Singles from The Best of Crystal Gayle
- "Only Love Can Save Me Now" Released: October 24, 1987;

= The Best of Crystal Gayle =

The Best of Crystal Gayle is a compilation album by American country music artist Crystal Gayle. It was released in August 1987 on Warner Bros. Records. The album contained Gayle's major hit singles while recording for the latter label between 1982 and 1986. She would depart from Warner Bros. the following year.

== Background and reception ==
The Best of Crystal Gayle consists of ten tracks, all of which had been previously recorded and been issued on Gayle's albums for the Warner Bros. label.
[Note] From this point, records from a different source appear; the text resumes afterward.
(** The first four checks, in their order. *)
Lemma applyGenerationConfig_head (params : ResponseNewParams.t)
  (cfg : GenerateContentConfig.t) :
  (is_Some (GenerateContentConfig.TopK cfg) ->
   (applyGenerationConfig params (Some cfg)).2 = Some (Sentinel ErrTopKNotSupported))
  ∧ (GenerateContentConfig.TopK cfg = None ->
     GenerateContentConfig.StopSequences cfg ≠ [] ->
     (applyGenerationConfig params (Some cfg)).2
     = Some (Sentinel ErrStopSequencesNotSupported))
  ∧ (GenerateContentConfig.TopK cfg = None ->
     GenerateContentConfig.StopSequences cfg = [] ->
     1 < GenerateContentConfig.CandidateCount cfg ->
     (applyGenerationConfig params (Some cfg)).2
     = Some (Sentinel ErrMultipleCandidatesNotSupported))
  ∧ (GenerateContentConfig.TopK cfg = None ->
     GenerateContentConfig.StopSequences cfg = [] ->
     GenerateContentConfig.CandidateCount cfg <= 1 ->
     is_Some (GenerateContentConfig.FrequencyPenalty cfg)
     ∨ is_Some (GenerateContentConfig.PresencePenalty cfg) ->
     (applyGenerationConfig params (Some cfg)).2
     = Some (Sentinel ErrPenaltiesNotSupported)).
Proof.
  unfold applyGenerationConfig. repeat apply conj.
  - intros Htopk. rewrite (is_set_Some _ Htopk). reflexivity.
  - intros Htopk Hstop. rewrite Htopk. simpl.
    rewrite (nonempty_length _ Hstop). reflexivity.
  - intros Htopk Hstop Hcount. rewrite Htopk, Hstop. simpl.
    replace (1 <? GenerateContentConfig.CandidateCount cfg) with true
      by (symmetry; apply Z.ltb_lt; assumption).
    reflexivity.
  - intros Htopk Hstop Hcount Hpen. rewrite Htopk, Hstop. simpl.
    replace (1 <? GenerateContentConfig.CandidateCount cfg) with false
      by (symmetry; apply Z.ltb_ge; assumption).
    replace (is_set (GenerateContentConfig.FrequencyPenalty cfg)
             || is_set (GenerateContentConfig.PresencePenalty cfg)) with true.
    + reflexivity.
    + symmetry. apply orb_true_iff.
      destruct Hpen as [Hp|Hp]; [left | right]; now apply is_set_Some.
Qed.

(** Whatever unsupported setting is set, the result is an error. *)
Lemma applyGenerationConfig_reports (params : ResponseNewParams.t)
  (cfg : GenerateContentConfig.t) :
  sets_unsupported cfg -> is_Some (applyGenerationConfig params (Some cfg)).2.
Proof.
  intros Hset.
  destruct (applyGenerationConfig_head params cfg) as (Htopk & Hstop & Hcount & Hpen).
  destruct (GenerateContentConfig.TopK cfg) as [k|] eqn:Ek.
  { rewrite Htopk by eauto. eauto. }
  destruct (GenerateContentConfig.StopSequences cfg) as [|s ss] eqn:Es.
  2: { rewrite Hstop by easy. eauto. }
  destruct (Z.lt_ge_cases 1 (GenerateContentConfig.CandidateCount cfg)) as [Hc|Hc].
  { rewrite Hcount by easy. eauto. }
  destruct (GenerateContentConfig.FrequencyPenalty cfg) as [f|] eqn:Ef.
  { rewrite Hpen; eauto. }
  destruct (GenerateContentConfig.PresencePenalty cfg) as [q|] eqn:Ep.
  { rewrite Hpen; eauto. }
  rewrite applyGenerationConfig_tail by (repeat split; assumption).
  destruct (output_error cfg) as [e|]; [eauto|].
  destruct Hset as [[? ?]|[?|[?|[[? ?]|[[? ?]|[Hl|Hs]]]]]]; try congruence; try lia.
  - rewrite (is_set_Some _ Hl). eauto.
  - rewrite (is_set_Some _ Hs).
    destruct (is_set (GenerateContentConfig.Labels cfg)); eauto.
Qed.

End GapProperties.

Section GapTheorem.
Context `{Platform}.

(** C8, as the code has it. A generation configuration that sets top-k,
    stop sequences, more than one candidate, a frequency or presence
    penalty, labels or safety settings is never accepted:
    [applyGenerationConfig] returns an error, and so does the request
    builder. The checks are made in a fixed order and the first that fails
    decides the error: top-k, stop sequences, candidate count and penalties
    come first, in this order, and each returns its own error value when
    none before it is set; labels and safety settings come last, after the
    system instruction, the response MIME type and the response schema, and
    each returns its own error value when those three pass, their error
    otherwise. The error values of the six settings are distinct values
    with distinct texts (the two penalties share one). *)
Theorem capability_gaps_are_reported (params : ResponseNewParams.t)
  (cfg : GenerateContentConfig.t) :
  (sets_unsupported cfg -> is_Some (applyGenerationConfig params (Some cfg)).2)
  ∧ (sets_unsupported cfg ->
     ∀ modelName (req : LLMRequest.t),
       LLMRequest.Config req = Some cfg ->
       ∃ e, buildOpenAIParams modelName (Some req) = Err e)
  ∧ (is_Some (GenerateContentConfig.TopK cfg) ->
     (applyGenerationConfig params (Some cfg)).2 = Some (Sentinel ErrTopKNotSupported))
  ∧ (GenerateContentConfig.TopK cfg = None ->
     GenerateContentConfig.StopSequences cfg ≠ [] ->
     (applyGenerationConfig params (Some cfg)).2
     = Some (Sentinel ErrStopSequencesNotSupported))
  ∧ (GenerateContentConfig.TopK cfg = None ->
     GenerateContentConfig.StopSequences cfg = [] ->
     1 < GenerateContentConfig.CandidateCount cfg ->
     (applyGenerationConfig params (Some cfg)).2
     = Some (Sentinel ErrMultipleCandidatesNotSupported))
  ∧ (GenerateContentConfig.TopK cfg = None ->
     GenerateContentConfig.StopSequences cfg = [] ->
     GenerateContentConfig.CandidateCount cfg <= 1 ->
     is_Some (GenerateContentConfig.FrequencyPenalty cfg)
     ∨ is_Some (GenerateContentConfig.PresencePenalty cfg) ->
     (applyGenerationConfig params (Some cfg)).2
     = Some (Sentinel ErrPenaltiesNotSupported))
  ∧ (sampling_supported cfg -> is_Some (GenerateContentConfig.Labels cfg) ->
     (applyGenerationConfig params (Some cfg)).2
     = Some (default (Sentinel ErrLabelsNotSupported) (output_error cfg)))
  ∧ (sampling_supported cfg -> GenerateContentConfig.Labels cfg = None ->
     is_Some (GenerateContentConfig.SafetySettings cfg) ->
     (applyGenerationConfig params (Some cfg)).2
     = Some (default (Sentinel ErrSafetySettingsNotSupported) (output_error cfg)))
  ∧ NoDup gap_errors
  ∧ NoDup (sentinel_text <$> gap_errors).
Proof.
  destruct (applyGenerationConfig_head params cfg) as (Htopk & Hstop & Hcount & Hpen).
  split; [apply applyGenerationConfig_reports|].
  split.
  { intros Hset modelName req Hcfg. unfold buildOpenAIParams.
    destruct (convertContents (LLMRequest.Contents req)) as [input|e]; simpl; [|eauto].
    destruct input as [|item input]; [eauto|].
    rewrite Hcfg. cbv zeta.
    set (p0 := initial_params _ _).
    destruct (applyGenerationConfig_reports p0 cfg Hset) as [e He].
    destruct (applyGenerationConfig p0 (Some cfg)) as [p r].
    simpl in He. subst r. eauto. }
  split; [exact Htopk|]. split; [exact Hstop|]. split; [exact Hcount|].
  split; [exact Hpen|].
  split; [|split; [|split]].
  - intros Hs Hl. rewrite applyGenerationConfig_tail by assumption.
    rewrite (is_set_Some _ Hl). destruct (output_error cfg); reflexivity.
  - intros Hs Hl Hsafe. rewrite applyGenerationConfig_tail by assumption.
    rewrite (is_set_None _ Hl), (is_set_Some _ Hsafe).
    destruct (output_error cfg); reflexivity.
  - apply (bool_decide_unpack _). vm_compute. reflexivity.
  - apply (bool_decide_unpack _). vm_compute. reflexivity.
Qed.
According to Allmusic, the album contained many of her major hits with the record company including, "'Til I Gain Control Again", "Turning Away", and "Straight to the Heart". The album was originally released in several different formats. It was first issued as a Vinyl LP, followed by an audio cassette and then a compact disc. The Best of Crystal Gayle was released in the United States, Canada, Germany, and Japan.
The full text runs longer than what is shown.